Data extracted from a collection
● ● ● ● ● ● ●

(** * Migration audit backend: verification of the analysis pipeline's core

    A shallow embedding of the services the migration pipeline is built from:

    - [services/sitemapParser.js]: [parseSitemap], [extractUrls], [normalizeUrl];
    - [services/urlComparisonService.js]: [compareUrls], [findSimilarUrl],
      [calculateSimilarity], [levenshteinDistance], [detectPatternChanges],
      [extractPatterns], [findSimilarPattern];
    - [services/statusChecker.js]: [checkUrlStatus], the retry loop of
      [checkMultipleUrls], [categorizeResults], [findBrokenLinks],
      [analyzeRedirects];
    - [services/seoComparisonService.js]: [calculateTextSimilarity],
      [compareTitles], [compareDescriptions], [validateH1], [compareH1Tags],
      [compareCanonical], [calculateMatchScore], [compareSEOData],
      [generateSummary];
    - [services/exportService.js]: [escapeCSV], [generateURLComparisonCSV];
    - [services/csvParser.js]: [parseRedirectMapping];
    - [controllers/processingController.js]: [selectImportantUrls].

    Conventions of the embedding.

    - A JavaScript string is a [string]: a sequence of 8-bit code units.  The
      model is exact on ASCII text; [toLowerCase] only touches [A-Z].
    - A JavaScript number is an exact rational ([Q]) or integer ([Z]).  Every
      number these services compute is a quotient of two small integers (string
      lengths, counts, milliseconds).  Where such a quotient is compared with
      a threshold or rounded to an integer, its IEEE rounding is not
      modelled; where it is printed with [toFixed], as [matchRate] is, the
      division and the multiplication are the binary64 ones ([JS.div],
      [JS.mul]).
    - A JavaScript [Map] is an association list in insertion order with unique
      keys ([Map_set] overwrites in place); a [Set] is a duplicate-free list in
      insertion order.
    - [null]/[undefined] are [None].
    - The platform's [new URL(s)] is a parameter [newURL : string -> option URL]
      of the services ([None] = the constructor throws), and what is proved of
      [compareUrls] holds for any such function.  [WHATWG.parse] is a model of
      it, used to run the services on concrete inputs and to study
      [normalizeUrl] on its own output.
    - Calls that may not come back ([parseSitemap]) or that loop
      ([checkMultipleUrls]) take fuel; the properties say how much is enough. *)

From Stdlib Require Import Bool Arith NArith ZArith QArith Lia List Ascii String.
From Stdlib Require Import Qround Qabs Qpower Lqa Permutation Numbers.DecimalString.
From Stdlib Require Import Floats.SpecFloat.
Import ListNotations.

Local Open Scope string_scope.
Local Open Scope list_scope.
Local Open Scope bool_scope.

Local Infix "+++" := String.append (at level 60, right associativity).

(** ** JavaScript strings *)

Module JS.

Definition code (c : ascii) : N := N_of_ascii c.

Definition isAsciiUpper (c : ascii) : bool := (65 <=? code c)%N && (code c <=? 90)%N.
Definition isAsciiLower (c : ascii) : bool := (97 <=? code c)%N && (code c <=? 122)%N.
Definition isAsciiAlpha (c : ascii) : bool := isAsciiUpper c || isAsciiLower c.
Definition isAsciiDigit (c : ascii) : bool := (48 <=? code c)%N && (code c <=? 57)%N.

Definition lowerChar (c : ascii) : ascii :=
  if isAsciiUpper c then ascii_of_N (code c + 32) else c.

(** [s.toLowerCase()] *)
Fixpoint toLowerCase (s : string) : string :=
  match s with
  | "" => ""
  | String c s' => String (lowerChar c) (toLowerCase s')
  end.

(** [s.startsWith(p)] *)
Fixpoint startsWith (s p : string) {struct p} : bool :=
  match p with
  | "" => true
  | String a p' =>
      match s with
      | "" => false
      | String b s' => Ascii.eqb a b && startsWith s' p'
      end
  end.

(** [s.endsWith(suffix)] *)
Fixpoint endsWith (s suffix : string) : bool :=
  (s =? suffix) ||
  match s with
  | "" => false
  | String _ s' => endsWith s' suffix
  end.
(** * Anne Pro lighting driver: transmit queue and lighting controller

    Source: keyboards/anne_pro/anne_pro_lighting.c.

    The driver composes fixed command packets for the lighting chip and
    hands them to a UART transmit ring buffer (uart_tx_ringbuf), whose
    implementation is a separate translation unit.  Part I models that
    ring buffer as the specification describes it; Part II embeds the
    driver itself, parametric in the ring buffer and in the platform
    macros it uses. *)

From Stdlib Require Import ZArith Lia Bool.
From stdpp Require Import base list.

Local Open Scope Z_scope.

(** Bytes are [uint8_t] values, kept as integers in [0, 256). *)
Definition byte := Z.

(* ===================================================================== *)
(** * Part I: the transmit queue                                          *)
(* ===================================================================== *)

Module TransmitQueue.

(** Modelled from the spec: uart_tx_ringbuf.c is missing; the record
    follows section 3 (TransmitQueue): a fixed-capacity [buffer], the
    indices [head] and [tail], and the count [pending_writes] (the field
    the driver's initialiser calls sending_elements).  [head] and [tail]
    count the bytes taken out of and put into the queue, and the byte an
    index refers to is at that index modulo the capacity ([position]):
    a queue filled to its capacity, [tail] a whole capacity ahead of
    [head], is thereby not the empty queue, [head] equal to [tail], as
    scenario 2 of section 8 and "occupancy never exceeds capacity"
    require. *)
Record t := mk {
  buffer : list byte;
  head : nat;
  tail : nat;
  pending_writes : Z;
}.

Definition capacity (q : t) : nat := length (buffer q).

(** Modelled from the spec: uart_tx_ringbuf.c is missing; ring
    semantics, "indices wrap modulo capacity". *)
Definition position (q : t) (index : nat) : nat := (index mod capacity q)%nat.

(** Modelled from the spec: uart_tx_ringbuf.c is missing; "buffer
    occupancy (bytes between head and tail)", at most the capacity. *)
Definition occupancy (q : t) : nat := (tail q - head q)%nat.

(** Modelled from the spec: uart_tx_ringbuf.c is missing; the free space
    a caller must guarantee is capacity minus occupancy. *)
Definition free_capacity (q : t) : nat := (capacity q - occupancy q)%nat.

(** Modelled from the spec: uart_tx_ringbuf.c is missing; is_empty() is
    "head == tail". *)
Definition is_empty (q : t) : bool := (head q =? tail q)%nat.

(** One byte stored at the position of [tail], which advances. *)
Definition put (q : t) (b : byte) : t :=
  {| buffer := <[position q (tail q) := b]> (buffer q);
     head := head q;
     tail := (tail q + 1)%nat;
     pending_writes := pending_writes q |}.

● ● ● ● ● ● ●

**PROBLEM TO WORK ON**
Word for word, restate the lines of the data above that fall between the line holding "The driver composes" and the line holding "(** Bytes are", inclusive, and no other lines.

**EXERCISE RESULT**
    The driver composes fixed command packets for the lighting chip and
    hands them to a UART transmit ring buffer (uart_tx_ringbuf), whose
    implementation is a separate translation unit.  Part I models that
    ring buffer as the specification describes it; Part II embeds the
    driver itself, parametric in the ring buffer and in the platform
    macros it uses. *)

From Stdlib Require Import ZArith Lia Bool.
From stdpp Require Import base list.

Local Open Scope Z_scope.

(** Bytes are [uint8_t] values, kept as integers in [0, 256). *)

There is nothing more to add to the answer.